PCA Analysis in PySpark

lapolonio picture lapolonio · Aug 2, 2015 · Viewed 15.3k times · Source

Looking at http://spark.apache.org/docs/latest/mllib-dimensionality-reduction.html. The examples seem to only contain Java and Scala.

Does Spark MLlib support PCA analysis for Python? If so please point me to an example. If not, how to combine Spark with scikit-learn?

Answer

zero323 picture zero323 · Aug 2, 2015

Spark >= 1.5.0

Although PySpark 1.5 introduces distributed data structures (pyspark.mllib.linalg.distributed) it looks like API is rather limited and there is no implementation of the computePrincipalComponents method.

It is possible to use either from pyspark.ml.feature.PCA or pyspark.mllib.feature.PCA though.
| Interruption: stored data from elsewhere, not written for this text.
(** X22.  The lookup of the current song never fails: from a session whose
    index lies inside the collection, and so from the initial session, in
    any number of runs of the script, with any uploads and with clicks on
    buttons that are listed when they are pressed, no run raises
    [IndexError] (given that reading a file does not), whatever else a run
    raises; the index stays inside the collection, and the runs only add
    songs at the end of the collection. *)
Theorem run_scripts_safe (C : collaborators) (read_binary : string -> Res string)
  (inputs : list run_input) (st : session_state) :
  (forall path, is_index_error (read_binary path) = false) ->
  index_valid st -> clicks_listed C read_binary inputs st ->
  forallb (fun r => negb (is_index_error r))
    (fst (run_scripts C read_binary inputs st)) = true
  /\ index_valid (snd (run_scripts C read_binary inputs st))
  /\ exists added,
       processed_songs (session_app (snd (run_scripts C read_binary inputs st)))
       = (processed_songs (session_app st) ++ added)%list.
Proof.
  intros Hread. revert st. induction inputs as [|inp inputs IH]; intros st Hv Hc.
  - cbn [run_scripts fst snd forallb]. split; [reflexivity|]. split; [exact Hv|].
    exists []. rewrite app_nil_r. reflexivity.
  - cbn [clicks_listed] in Hc. destruct Hc as [Hc Hrest].
    destruct (run_script_step C read_binary inp st Hread Hv Hc) as (He & Hv1 & a1 & Hs1).
    destruct (IH _ Hv1 Hrest) as (Hall & Hv' & a2 & Hs').
    rewrite run_scripts_cons. cbn [fst snd forallb].
    split; [rewrite He, Hall; reflexivity|]. split; [exact Hv'|].
    exists (a1 ++ a2)%list. rewrite Hs', Hs1, <- app_assoc. reflexivity.
Qed.
(** A round that does not throw leaves fewer rounds to do. *)
Lemma Round_decreases item rest st env st' env' :
  Loop.queue st = item :: rest →
  length (Loop.turns st) < TURN_BUDGET →
  Round lib self question config item rest st env (Normal st') env' →
  rounds st' < rounds st.
Proof.
  intros Hq Hlt HR. unfold rounds. rewrite Hq.
  inversion HR as [|agent r w ? ? ? ?|]; subst; simpl.
  - lia.
  - rewrite length_app. simpl.
    pose proof (enqueue_handoff_length r
                  ({[intent_of item]} ∪ Loop.visited st) rest).
    unfold TURN_BUDGET in *. lia.
Qed.

(** The loop returns when it is given the rounds of its first state. *)
Lemma dispatch_returns fuel st env :
  rounds st ≤ fuel →
  is_Some (dispatch lib self fuel question config st env).
Proof.
  revert st env. induction fuel as [|fuel IH]; intros st env Hfuel.
  - unfold rounds in Hfuel. simpl.
    destruct (Loop.queue st) as [|item rest] eqn:Hq; [by eexists|].
    simpl in Hfuel. lia.
  - simpl. destruct (Loop.queue st) as [|item rest] eqn:Hq; [by eexists|].
    destruct (length (Loop.turns st) <? TURN_BUDGET) eqn:Hlt; [|by eexists].
    apply Nat.ltb_lt in Hlt.
    destruct (loop_body lib self question config item rest st env)
      as [[st'|e] env'] eqn:Hb; [|by eexists].
    apply IH. apply loop_body_Round in Hb.
    pose proof (Round_decreases _ _ _ _ _ _ Hq Hlt Hb). lia.
Qed.

(** The rule of the loop: what every round keeps holds when the loop is
    left, and then the queue is empty or the budget is used up; a round
    that throws ends the loop. *)
Lemma dispatch_rule (P : Loop.t → Env W Error → Prop)
    (Q : Error → Env W Error → Prop) :
  (∀ item rest st env st' env',
      Loop.queue st = item :: rest →
      length (Loop.turns st) < TURN_BUDGET →
      P st env →
      Round lib self question config item rest st env (Normal st') env' →
      P st' env') →
  (∀ item rest st env e env',
      Loop.queue st = item :: rest →
      length (Loop.turns st) < TURN_BUDGET →
      P st env →
      Round lib self question config item rest st env (Throw e) env' →
      Q e env') →
  ∀ fuel st env out env',
    P st env →
    dispatch lib self fuel question config st env = Some (out, env') →
    match out with
    | Normal st' =>
        P st' env' ∧
        (Loop.queue st' = [] ∨ TURN_BUDGET ≤ length (Loop.turns st'))
    | Throw e => Q e env'
    end.
Proof.
  intros Hstep Hthrow fuel.
  induction fuel as [|fuel IH]; intros st env out env' HP; simpl.
  - destruct (Loop.queue st) as [|item rest] eqn:Hq.
    { intros [= <- <-]. auto. }
    destruct (length (Loop.turns st) <? TURN_BUDGET) eqn:Hlt; [done|].
    apply Nat.ltb_ge in Hlt. intros [= <- <-]. auto.
  - destruct (Loop.queue st) as [|item rest] eqn:Hq.
    { intros [= <- <-]. auto. }
    destruct (length (Loop.turns st) <? TURN_BUDGET) eqn:Hlt.
    2: { apply Nat.ltb_ge in Hlt. intros [= <- <-]. auto. }
    apply Nat.ltb_lt in Hlt.
    destruct (loop_body lib self question config item rest st env)
      as [[st'|e] env1] eqn:Hb; apply loop_body_Round in Hb.
    + apply IH. eauto.
    + intros [= <- <-]. eauto.
Qed.

Lemma tried_app ts t : tried (ts ++ [t]) = tried ts ++ [intentTried t].
Proof. unfold tried. by rewrite fmap_app. Qed.

Lemma initial_LoopInvariant c : LoopInvariant (initial_locals c).
Proof.
  split; simpl.
  - done.
  - constructor.
  - set_solver.
  - unfold TURN_BUDGET. lia.
Qed.

(** A round that does not throw keeps the invariant of the locals. *)
Lemma Round_LoopInvariant item rest st env st' env' :
  length (Loop.turns st) < TURN_BUDGET →
  LoopInvariant st →
  Round lib self question config item rest st env (Normal st') env' →
  LoopInvariant st'.
Proof.
  intros Hlt [Hv Hn Hk Hb] HR.
  inversion HR as [|agent r w Hu Hnv Ha Hi|]; subst; [by split|].
  split; simpl; rewrite ?tried_app.
  - rewrite list_to_set_app_L, <- Hv. set_solver.
  - apply NoDup_app. repeat split; [done| |apply NoDup_singleton].
    intros x Hx ->%list_elem_of_singleton.
    apply Hnv. rewrite Hv. by apply elem_of_list_to_set.
  - rewrite elem_of_app, list_elem_of_singleton. naive_solver.
  - rewrite length_app. simpl. lia.
Qed.

(** A round that does not throw adds the call of its turn to the trace, and
    nothing else. *)
Lemma Round_Logged t0 item rest st env st' env' :
  Logged t0 st env →
  Round lib self question config item rest st env (Normal st') env' →
  Logged t0 st' env'.
Proof.
  intros (invs & Ht & Hall) HR.
  inversion HR as [|agent r w Hu Hnv Ha Hi|]; subst; [by exists invs|].
  eexists (invs ++ [_]). simpl. split.
  - rewrite app_assoc, <- Ht. reflexivity.
  - apply Forall2_app; [done|]. constructor; [|constructor].
    by eexists _, _.
Qed.

Lemma Round_Aborted t0 item rest st env e env' :
  LoopInvariant st →
  Logged t0 st env →
  Round lib self question config item rest st env (Throw e) env' →
  Aborted t0 e env'.
Proof.
  intros HI (invs & Ht & Hall) HR.
  inversion HR as [| |agent e' w Hu Hnv Ha Hi]; subst.
  exists st, invs. eexists _, _, _.
  split; [done|]. split; [done|]. split; [done|].
  simpl. by rewrite Ht, app_assoc.
Qed.

Lemma elem_of_enqueue_handoff r visited rest d :
  d ∈ intent_of <$> enqueue_handoff r visited rest ↔
  d ∈ intent_of <$> rest ∨
  ∃ h, handoff r = Some h ∧ (Handoff.intent h ∉ visited) ∧ d = Handoff.intent h.
Proof.
  unfold enqueue_handoff. destruct (handoff r) as [h|]; [|naive_solver].
  case_bool_decide; [|naive_solver].
  rewrite fmap_app, elem_of_app. simpl. rewrite list_elem_of_singleton.
  naive_solver.
Qed.

Lemma enqueue_handoff_Some r visited rest h :
  handoff r = Some h → Handoff.intent h ∉ visited →
  enqueue_handoff r visited rest =
  rest ++ [ IntentQueueItem.mk (Handoff.intent h)
              (Some (default (Handoff.reason h) (Handoff.context h))) ].
Proof.
  intros Hh Hn. unfold enqueue_handoff. rewrite Hh.
  by rewrite bool_decide_eq_true_2.
Qed.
In the first case an expected input is a data frame with vector column:

from pyspark.ml.feature import PCA as PCAml
from pyspark.ml.linalg import Vectors  # Pre 2.0 pyspark.mllib.linalg

df = sqlContext.createDataFrame([
   (Vectors.dense([1, 2, 0]),),
   (Vectors.dense([2, 0, 1]),),
   (Vectors.dense([0, 1, 0]),)], ("features", ))

pca = PCAml(k=2, inputCol="features", outputCol="pca")
model = pca.fit(df)
transformed = model.transform(df)

In Spark 2.0 or later you should use pyspark.ml.linalg.Vector in place of pyspark.mllib.linalg.Vector.
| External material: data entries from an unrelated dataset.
Definition text_parser : Parser.
Proof.
  refine {| parse_table := text_table |}.
  intros t c col x Hcol Hx Hna. unfold text_table in Hcol.
  apply list_elem_of_fmap in Hcol as ([c' fields] & [= -> ->] & _).
  apply list_elem_of_fmap in Hx as (f & Hf & _). unfold parse_field in Hf.
  destruct (bool_decide (f ∈ STR_NA_VALUES)) eqn:Hdec; [done|].
  apply bool_decide_eq_false in Hdec. by simplify_eq.
Defined.

Definition test_input : list (string * list string) :=
  [("Name", ["Test Org 1"; "Test Org 2"; "Duplicate ID"; "Blank"]);
   ("ID Subjektu", ["TEST-001"; "TEST-002"; "MERGE-001"; ""]);
   ("Date", ["2025-05-30"; "2025-05-30"; "2025-05-30"; "2025-05-30"])].

Definition test_files : FileSystem :=
  [ (["input"], Directory); (["merge"], Directory);
    (["input"; "test_input.csv"], File (CsvText test_input));
    (["merge"; "test_merge.csv"], File (CsvText
       [("ID", ["MERGE-001"; "MERGE-002"; "MERGE-003"])])) ].

(** The same folders with the rows of the input file, and the entries of
    the file system, in another order. *)
Definition test_input_reordered : list (string * list string) :=
  [("Name", ["Blank"; "Duplicate ID"; "Test Org 2"; "Test Org 1"]);
   ("ID Subjektu", [""; "MERGE-001"; "TEST-002"; "TEST-001"]);
   ("Date", ["2025-05-30"; "2025-05-30"; "2025-05-30"; "2025-05-30"])].

Definition test_files_reordered : FileSystem :=
  [ (["merge"; "test_merge.csv"], File (CsvText
       [("ID", ["MERGE-001"; "MERGE-002"; "MERGE-003"])]));
    (["input"; "test_input.csv"], File (CsvText test_input_reordered));
    (["merge"], Directory); (["input"], Directory) ].
(** One turn of the loop, by what the network answers. *)
Lemma retry_loop_step n m u h t b s w :
  retry_loop (S n) m (JStr u) h t b (s, w) =
  let w1 := snd (send_w E (mkRequest m u h t b) w) in
  if transient (fst (net E (sent w))) then
    retry_loop n m (JStr u) h t b
      (s, sleep_w (seconds SLEEP_BETWEEN_ERROR_SECONDS) w1)
  else
    match fst (net E (sent w)) with
    | Errored e => (Raise (RequestError e), (s, w1))
    | Responded r =>
        if andb (400 <=? status_code r) (status_code r <? 600)
        then (Raise (HTTPError r), (s, w1))
        else (Return r, (s, w1))
    end.
Proof.
  cbn [retry_loop]. unfold bind at 1. rewrite try_request_eq. cbv zeta.
  destruct (fst (net E (sent w))) as [r | e]; cbn [transient must_retry].
  - destruct (status_in (status_code r) retried_status_codes); [reflexivity | ].
    unfold bind, raise_for_status.
    destruct (andb (400 <=? status_code r) (status_code r <? 600)); reflexivity.
  - destruct (caught e); reflexivity.
Qed.

Lemma retry_loop_bad_url n m url h t b s w :
  (forall u, url <> JStr u) ->
  retry_loop (S n) m url h t b (s, w) = (Raise (RequestError InvalidURL), (s, w)).
Proof.
  intros Hu. simpl. unfold bind, try_request.
  destruct url; try reflexivity. now destruct (Hu s0).
Qed.

Lemma transient_spec o :
  transient o = true <->
  (exists e, o = Errored e
             /\ (e = ReadTimeout \/ e = ChunkedEncodingError \/ e = ConnectionError))
  \/ (exists r, o = Responded r
                /\ (status_code r = 429 \/ status_code r = 503 \/ status_code r = 504)).
Proof.
  destruct o as [r | e]; cbn [transient].
  - rewrite retried_status_codes_spec. split.
    + intros H. right. now exists r.
    + intros [(e & He & _) | (r' & Hr & H)]; [discriminate | ].
      now inversion Hr; subst.
  - rewrite caught_spec. split.
    + intros H. left. now exists e.
    + intros [(e' & He & H) | (r & Hr & _)]; [ | discriminate].
      now inversion He; subst.
Qed.

Lemma retry_loop_clock n m url h t b st :
  clock (snd st) <= clock (snd (snd (retry_loop n m url h t b st))).
Proof. apply (forward_retry_loop n m url h t b st). Qed.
For mllib version you'll need a RDD of Vector:

from pyspark.mllib.feature import PCA as PCAmllib

rdd = sc.parallelize([
    Vectors.dense([1, 2, 0]),
    Vectors.dense([2, 0, 1]),
    Vectors.dense([0, 1, 0])])

model = PCAmllib(2).fit(rdd)
transformed = model.transform(rdd)

Spark < 1.5.0

PySpark <= 1.4.1 doesn't support distributed data structures yet so there is no built-in method to compute PCA. If input matrix is relatively thin you can compute covariance matrix in a distributed manner, collect the results and perform eigendecomposition locally on a driver.

Order of operations is more or less like the one bellow. Distributed steps are followed by a name of the operation, local by "*" and optional method.

  1. Create RDD[Vector] where each element is a single row from an input matrix. You can use numpy.ndarray for each row (prallelize)
  2. Compute column-wise statistics (reduce)
  3. Use results from 2. to center the matrix (map)
  4. Compute outer product for each row (map outer)
  5. Sum results to obtain covariance matrix (reduce +)
  6. Collect and compute eigendecomposition * (numpy.linalg.eigh)
  7. Choose top-n eigenvectors *
  8. Project the data (map)

Regarding Sklearn. You can use NumPy (it is already in use in Mllib), SciPy, Scikit locally on a driver or a worker the same way as usual.